Carbon monoxide-releasing molecule-3 eradicates mature Enterococcus faecalis biofilms and inhibits recolonization

Objective: To evaluate the effects of carbon monoxide-releasing molecule-3 (CORM-3) on Enterococcus faecalis biofilm inhibition and eradication, and assess its biosafety. Methods: CO release kinetics were measured by UV spectrophotometry. Mature biofilm eradication was assessed using 72-h biofilm models with crystal violet staining and XTT assay. Colonization inhibition was observed by scanning electron microscopy (SEM). Expression of biofilm-associated genes ( esp , gelE , fsrB , cylL ) was quantified by RT-qPCR. Cytocompatibility was evaluated in human oral keratinocytes (HOK) and human gingival epithelial cells (HGE).
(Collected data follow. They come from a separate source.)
(* ===== verification/Stub.v ===== *)
(** * trainer/trainer.h, trainer/trainer.cc: the stub of a process

    The main thread of a process stands between its workers and the servers: it
    cuts the parameters into slices ([SliceParams]), merges the requests of the
    local workers for a parameter into one message per slice ([HandleLocalMsg],
    [GenMsgs]), hands the responses back to the parameters, and routes every other
    message to a local thread or to another process ([Run_msg]).

    [Param] objects are those of the process's store ([Server.world]); a pointer to
    one is its number.  The measured bandwidth is an input of the steps of [Run],
    what [Run] sends is a list of [action]s. *)

From S2P Require Import Prelude Common Float32 Msg Format Memory Param Updater Server Cluster.

(** ** SliceParams *)

(** The sizes of the parameters that own their values. *)
Fixpoint owner_sizes (params_ : list Z) (w : world) : outcome (list Z) :=
  match params_ with
  | [] => Ok []
  | i :: params_ =>
      p ← deref (params w !! i);
      if param_id p =? owner p then
        n ← size p (hp w); ns ← owner_sizes params_ w; Ok (n :: ns)
      else owner_sizes params_ w
  end.

(** The entries [<slice id, len>] of one parameter. *)
Fixpoint slice_entries (slice_id : Z) (lens : list Z) : list (Z * Z) :=
  match lens with
  | [] => []
  | len :: lens => (slice_id, len) :: slice_entries (slice_id + 1) lens
  end.

(** The construction of [paramid2slices], for the owners among [params_]; [it] is the
    rest of [param_slice]. *)
Fixpoint map_slices (params_ : list Z) (it : list (list Z)) (slice_id : Z)
    (paramid2slices : gmap Z (list (Z * Z))) (w : world)
    : outcome (gmap Z (list (Z * Z))) :=
  match params_ with
  | [] => Ok paramid2slices
  | i :: params_ =>
      p ← deref (params w !! i);
      if param_id p =? owner p then
        match it with
        | [] => Undef
        | lens :: it =>
            map_slices params_ it (slice_id + Z.of_nat (length lens))
              (<[param_id p := default [] (paramid2slices !! param_id p)
                   ++ slice_entries slice_id lens]> paramid2slices) w
        end
      else map_slices params_ it slice_id paramid2slices w
  end.

Fixpoint add_slices (entries : list (Z * Z)) (p : Param) : outcome Param :=
  match entries with
  | [] => Ok p
  | (slice_id, len) :: entries => p ← AddSlice slice_id len p; add_slices entries p
  end.
Fixpoint add_all_slices (params_ : list Z) (paramid2slices : gmap Z (list (Z * Z))) (w : world)
    : outcome world :=
  match params_ with
  | [] => Ok w
  | i :: params_ =>
      p ← deref (params w !! i);
      p' ← add_slices (default [] (paramid2slices !! owner p)) p;
      add_all_slices params_ paramid2slices (put_param i p' (hp w) w)
  end.

Definition SliceParams (c : ClusterProto) (params_ : list Z) (w : world)
    : outcome (world * list Z) :=
  lcm ← LeastCommonMultiple (nserver_groups c) (nservers_per_group c);
  paramsize ← owner_sizes params_ w;
  param_slice ← Slice lcm paramsize;
  paramid2slices ← map_slices params_ param_slice 0 ∅ w;
  w ← add_all_slices params_ paramid2slices w;
  Ok (w, concat param_slice).

(** ** The stub *)

(** [Trainer::Hash] *)
Definition Hash (grp_id param_id : Z) : Z := grp_id * 997 + param_id.

Record Trainer := mkTrainer {
  procs_id_ : Z;
  worker_shard_ : gmap Z ParamEntry;
  slice2server_ : list Z;
}.
Definition set_shard (k : Z) (e : ParamEntry) (t : Trainer) : Trainer :=
  mkTrainer (procs_id_ t) (<[k := e]> (worker_shard_ t)) (slice2server_ t).

(** The part of [SetupWorkerServer] that fills [worker_shard_] for a group: the
    layers come with their partition ids and parameters; [first] and [last] are the
    ids of the first and last worker of the process. *)
Fixpoint add_params (grp : Z) (local : bool) (ps : list Z) (w : world)
    (shard : gmap Z ParamEntry) : outcome (gmap Z ParamEntry) :=
  match ps with
  | [] => Ok shard
  | i :: ps =>
      p ← deref (params w !! i);
      let hash := Hash grp (owner p) in
      e ← AddParam local i (default ParamEntry_new (shard !! hash));
      add_params grp local ps w (<[hash := e]> shard)
  end.
Fixpoint prepare_params (grp first last : Z) (layers : list (Z * list Z)) (w : world)
    (shard : gmap Z ParamEntry) : outcome (gmap Z ParamEntry) :=
  match layers with
  | [] => Ok shard
  | (partition_id, ps) :: layers =>
      let local := (first <=? partition_id) && (partition_id <=? last) in
      shard ← add_params grp local ps w shard;
      prepare_params grp first last layers w shard
  end.

Section stub.
Context `{C : Czmq}.

(** ** GenMsgs *)

(** One iteration: the message for slice [ix] of [param]. *)
Definition gen_msg (cl : Cluster) (t : Trainer) (ty version : Z) (entry : ParamEntry)
    (src_grp dst_grp ix : Z) (param : Param) (h : heap) : outcome (heap * Param * Msg) :=
  let slice_id := slice_start param + ix in
  server ← idx (slice2server_ t) slice_id;
  procs ← ProcsIDOf cl dst_grp server (entity_num kServer);
  let copy := negb (procs =? procs_id_ t) in
  '(h, param, new_msg) ←
    (if ty =? kPut then
       _ ← CHECK (0 <? num_total entry);
       '(h, m) ← GenPutMsg copy ix param h;
       '(m, _) ← AddFormatFrame "i" [AInt (num_total entry)] m;
       Ok (h, param, m)
     else if ty =? kGet then GenGetMsg copy ix param h
     else if ty =? kUpdate then
       '(h, param, m) ← GenUpdateMsg copy ix param h;
       n ← deref (num_local entry);
       '(m, _) ← AddFormatFrame "i" [AInt n] m;
       Ok (h, param, m)
     else Fatal);
  Ok (h, param,
      set_dst (Addr dst_grp server (entity_num kServer))
        (set_src (Addr src_grp (procs_id_ t) (entity_num kStub))
          (set_trgt (ParamTrgt (owner param) slice_id) version new_msg))).

Fixpoint gen_msgs (cl : Cluster) (t : Trainer) (ty version : Z) (entry : ParamEntry)
    (src_grp dst_grp : Z) (ixs : list Z) (param : Param) (h : heap)
    : outcome (heap * Param * list Msg) :=
  match ixs with
  | [] => Ok (h, param, [])
  | ix :: ixs =>
      '(h, param, m) ← gen_msg cl t ty version entry src_grp dst_grp ix param h;
      '(h, param, ret) ← gen_msgs cl t ty version entry src_grp dst_grp ixs param h;
      Ok (h, param, m :: ret)
  end.

Definition GenMsgs (cl : Cluster) (t : Trainer) (ty version : Z) (entry : ParamEntry)
    (msg : Msg) (w : world) : outcome (world * list Msg) :=
  let src_grp := AddrGrp (src msg) in
  per ← nworker_groups_per_server_group (cluster_ cl);
  dst_grp ← idiv src_grp per;
  i ← vec_at (shares entry) 0;
  param ← deref (params w !! i);
  '(h, param, ret) ← gen_msgs cl t ty version entry src_grp dst_grp
    (range 0 (num_slices param)) param (hp w);
  Ok (put_param i param h w, ret).

(** ** The requests of the local workers *)
Definition HandleGet (cl : Cluster) (t : Trainer) (entry : ParamEntry) (msg : Msg) (w : world)
    : outcome (world * ParamEntry * list Msg) :=
  let version := trgt_version msg in
  next ← deref (next_version entry);
  if next <? version then
    let entry := mkEntry (num_update entry) (Some version) (num_local entry) (num_total entry)
      (shares entry) in
    '(w, ret) ← GenMsgs cl t kGet version entry msg w;
    Ok (w, entry, ret)
  else Ok (w, entry, []).

(** [sum += grad] for the rest of the shares. *)
Fixpoint sum_grads (rest : list Z) (sum n : Z) (w : world) (h : heap) : outcome heap :=
  match rest with
  | [] => Ok h
  | i :: rest =>
      p ← deref (params w !! i);
      '(h, g) ← mutable_cpu_data (grad p) h;
      s ← tensor sum n h; x ← tensor g n h;
      h ← set_tensor sum (f32s_add s x) h;
      sum_grads rest sum n w h
  end.

(** The average of the local gradients, left in the gradient of the first share. *)
Definition average_local (entry : ParamEntry) (n_local : Z) (w : world) : outcome heap :=
  if 1 <? n_local then
    match shares entry with
    | [] => Undef
    | i :: rest =>
        p ← deref (params w !! i);
        n ← size p (hp w);
        '(h, sum) ← mutable_cpu_data (grad p) (hp w);
        h ← sum_grads rest sum n w h;
        s ← tensor sum n h;
        set_tensor sum (f32s_div s (f32_of_Z (num_total entry))) h
    end
  else Ok (hp w).

Definition HandleUpdate (cl : Cluster) (t : Trainer) (entry : ParamEntry) (msg : Msg) (w : world)
    : outcome (world * ParamEntry * list Msg) :=
  num ← int_ret (num_update entry + 1);
  let entry := set_num_update num entry in
  n_local ← deref (num_local entry);
  if n_local <=? num then
    h ← average_local entry n_local w;
    '(w, ret) ← GenMsgs cl t kUpdate (trgt_version msg) entry msg (set_hp h w);
    Ok (w, set_num_update 0 entry, ret)
  else Ok (w, entry, []).

Definition HandlePut (cl : Cluster) (t : Trainer) (entry : ParamEntry) (msg : Msg) (w : world)
    : outcome (world * list Msg) :=
  GenMsgs cl t kPut (trgt_version msg) entry msg w.

(** ** The responses of the servers *)
Definition HandleGetResponse (entry : ParamEntry) (msg : Msg) (w : world) : outcome world :=
  let sliceid := SliceID (trgt_val msg) in
  i ← vec_at (shares entry) 0;
  p ← deref (params w !! i);
  '(h, p, last) ← ParseGetResponseMsg msg (sliceid - slice_start p) p (hp w);
  h ← (if last =? 0 then Ok h else param_set_version (trgt_version msg) p h);
  Ok (put_param i p h w).
Definition HandleUpdateResponse (entry : ParamEntry) (msg : Msg) (w : world) : outcome world :=
  let sliceid := SliceID (trgt_val msg) in
  i ← vec_at (shares entry) 0;
  p ← deref (params w !! i);
  '(h, p, last) ← ParseUpdateResponseMsg msg (sliceid - slice_start p) p (hp w);
  h ← (if last =? 0 then Ok h else param_set_version (trgt_version msg) p h);
  Ok (put_param i p h w).

(** The messages pushed on the queue; the request is deleted (a message of another
    type is dropped as well). *)
Definition HandleLocalMsg (cl : Cluster) (msg : Msg) (t : Trainer) (w : world)
    : outcome (world * Trainer * list Msg) :=
  let paramid := ParamID (trgt_val msg) in
  let src_key := Hash (AddrGrp (src msg)) paramid in
  let dst_key := Hash (AddrGrp (dst msg)) paramid in
  if type msg =? kUpdate then
    entry ← map_at (worker_shard_ t !! src_key);
    '(w, entry, ret) ← HandleUpdate cl t entry msg w;
    Ok (w, set_shard src_key entry t, ret)
  else if type msg =? kRUpdate then
    entry ← map_at (worker_shard_ t !! dst_key);
    w ← HandleUpdateResponse entry msg w;
    Ok (w, t, [])
  else if type msg =? kGet then
    entry ← map_at (worker_shard_ t !! src_key);
    '(w, entry, ret) ← HandleGet cl t entry msg w;
    Ok (w, set_shard src_key entry t, ret)
  else if type msg =? kRGet then
    entry ← map_at (worker_shard_ t !! dst_key);
    w ← HandleGetResponse entry msg w;
    Ok (w, t, [])
  else if type msg =? kPut then
    entry ← map_at (worker_shard_ t !! src_key);
    '(w, ret) ← HandlePut cl t entry msg w;
    Ok (w, t, ret)
  else Ok (w, t, []).

(** ** The loop of Run *)

(** What the stub sends: to a thread of the process through the router, to another
    process through its dealer, to the log. *)
Inductive action :=
| SendLocal (m : Msg)
| SendRemote (procs : Z) (m : Msg)
| Display (prefix : list Z) (step : Z) (metric : list Z).

(** The locals of [Run]. *)
Record Run_state := mkRun {
  nworkers : Z;
  nservers : Z;
  sync_server_id : Z;
  inter_dealers : gset Z;
  msg_queue : list Msg;
}.
Definition set_queue (q : list Msg) (r : Run_state) : Run_state :=
  mkRun (nworkers r) (nservers r) (sync_server_id r) (inter_dealers r) q.

(** [char prefix[128]] *)
Definition DisplayMetric (msg : Msg) : outcome (list action) :=
  if AddrGrp (src msg) =? 0 then
    '(vs, _) ← ParseFormatFrame "s" msg;
    match vs with
    | [AStr prefix] =>
        if Z.of_nat (length prefix) + 2 <=? 128 then
          '(m, next) ← NextFrame msg;
          _ ← CHECK next;
          perf ← FrameData m;
          Ok [Display prefix (trgt_version msg) perf]
        else Undef
    | _ => Undef
    end
  else Ok [].

(** The groups and ids of the local servers are [servers]. *)
Definition GenSyncReminderMsg (server : Z) (servers : list (Z * Z)) : outcome Msg :=
  '(grp_id, id) ← idx servers server;
  Ok (set_type kSyncReminder
       (set_dst (Addr grp_id id (entity_num kServer))
         (set_src (Addr (-1) (-1) (entity_num kStub)) Msg_new))).

(** The poll expired: [bw] is the bandwidth measured. *)
Definition Run_expired (c : ClusterProto) (max_bandwidth bw : Z) (servers : list (Z * Z))
    (r : Run_state) : outcome (Run_state * list action) :=
  if (1 <? nserver_groups c) && (bw <? max_bandwidth) then
    msg ← GenSyncReminderMsg (sync_server_id r) servers;
    id ← imod (sync_server_id r + 1) (nservers r);
    Ok (mkRun (nworkers r) (nservers r) id (inter_dealers r) (msg_queue r), [SendLocal msg])
  else Ok (r, []).

(** The rest of an iteration, for the message at the head of the queue; the boolean
    says that the loop ends.  [r] is the state without that message. *)
Definition Run_msg (cl : Cluster) (max_bandwidth bw : Z) (msg : Msg) (r : Run_state)
    (t : Trainer) (w : world) : outcome (world * Trainer * Run_state * list action * bool) :=
  let dst := dst msg in
  let flag := AddrType dst in
  if (flag =? entity_num kStub) && ((AddrProc dst =? procs_id_ t) || (AddrGrp dst =? -1)) then
    if type msg =? kConnect then Ok (w, t, r, [], false)
    else if type msg =? kMetric then
      acts ← DisplayMetric msg; Ok (w, t, r, acts, false)
    else if type msg =? kStop then
      let src_flag := AddrType (src msg) in
      let r :=
        if src_flag =? entity_num kServer then
          mkRun (nworkers r) (nservers r - 1) (sync_server_id r) (inter_dealers r) (msg_queue r)
        else if src_flag =? entity_num kWorkerParam then
          mkRun (nworkers r - 1) (nservers r) (sync_server_id r) (inter_dealers r) (msg_queue r)
        else r in
      Ok (w, t, r, [], (nworkers r =? 0) && (nservers r =? 0))
    else if 0 <? nserver_groups (cluster_ cl) then
      '(w, t, ret) ← HandleLocalMsg cl msg t w;
      Ok (w, t, set_queue (msg_queue r ++ ret) r, [], false)
    else Ok (w, t, r, [], false)
  else
    dst_procs ← (if negb (flag =? entity_num kStub) then
                   ProcsIDOf cl (AddrGrp dst) (AddrID dst) flag
                 else Ok (AddrProc dst));
    if negb (dst_procs =? procs_id_ t) then
      Ok (w, t,
          mkRun (nworkers r) (nservers r) (sync_server_id r)
            ({[dst_procs]} ∪ inter_dealers r) (msg_queue r),
          [SendRemote dst_procs msg], false)
    else
      msg ← (if type msg =? kSyncRequest then
               left ← int_ret (max_bandwidth - bw);
               '(m, _) ← AddFormatFrame "i" [AInt left] msg; Ok m
             else Ok msg);
      Ok (w, t, r, [SendLocal msg], false).

(** An iteration: [None] is an expired poll, [Some m] a message received (only when
    the queue is empty). *)
Definition Run_step (cl : Cluster) (max_bandwidth bw : Z) (servers : list (Z * Z))
    (received : option Msg) (r : Run_state) (t : Trainer) (w : world)
    : outcome (world * Trainer * Run_state * list action * bool) :=
  match msg_queue r with
  | m :: q => Run_msg cl max_bandwidth bw m (set_queue q r) t w
  | [] =>
      match received with
      | None =>
          '(r, acts) ← Run_expired (cluster_ cl) max_bandwidth bw servers r;
          Ok (w, t, r, acts, false)
      | Some m => Run_msg cl max_bandwidth bw m r t w
      end
  end.
End stub.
Systemic toxicity was assessed in SD rats through hematological and histopathological analyses. Results: CORM-3 released CO time-dependently with a half-release time of approximately 1.5 min. Treatment with 200 μM and 400 μM CORM-3 achieved biofilm clearance rates of 42.8 ± 5.8% and 65.3 ± 4.7%, with metabolic activity reductions of 38.5 ± 6.2% and 61.7 ± 5.3%, respectively. SEM revealed significantly reduced bacterial adhesion in treated groups. RT-qPCR showed 400 μM CORM-3 downregulated esp , gelE , fsrB , and cylL expression by 64.2%, 68.7%, 55.3%, and 42.1%, respectively. Cell viability remained above 87% after 24 h exposure to 400 μM CORM-3. No hematological abnormalities or organ damage were observed following 7-day intraperitoneal administration. Conclusion: CORM-3 exhibits dual anti-biofilm activity against E. faecalis through controlled CO release, inhibiting bacterial colonization and preventing recolonization while eradicating mature biofilms, with favorable biocompatibility at effective concentrations, supporting its potential as an adjunctive agent in endodontic treatment.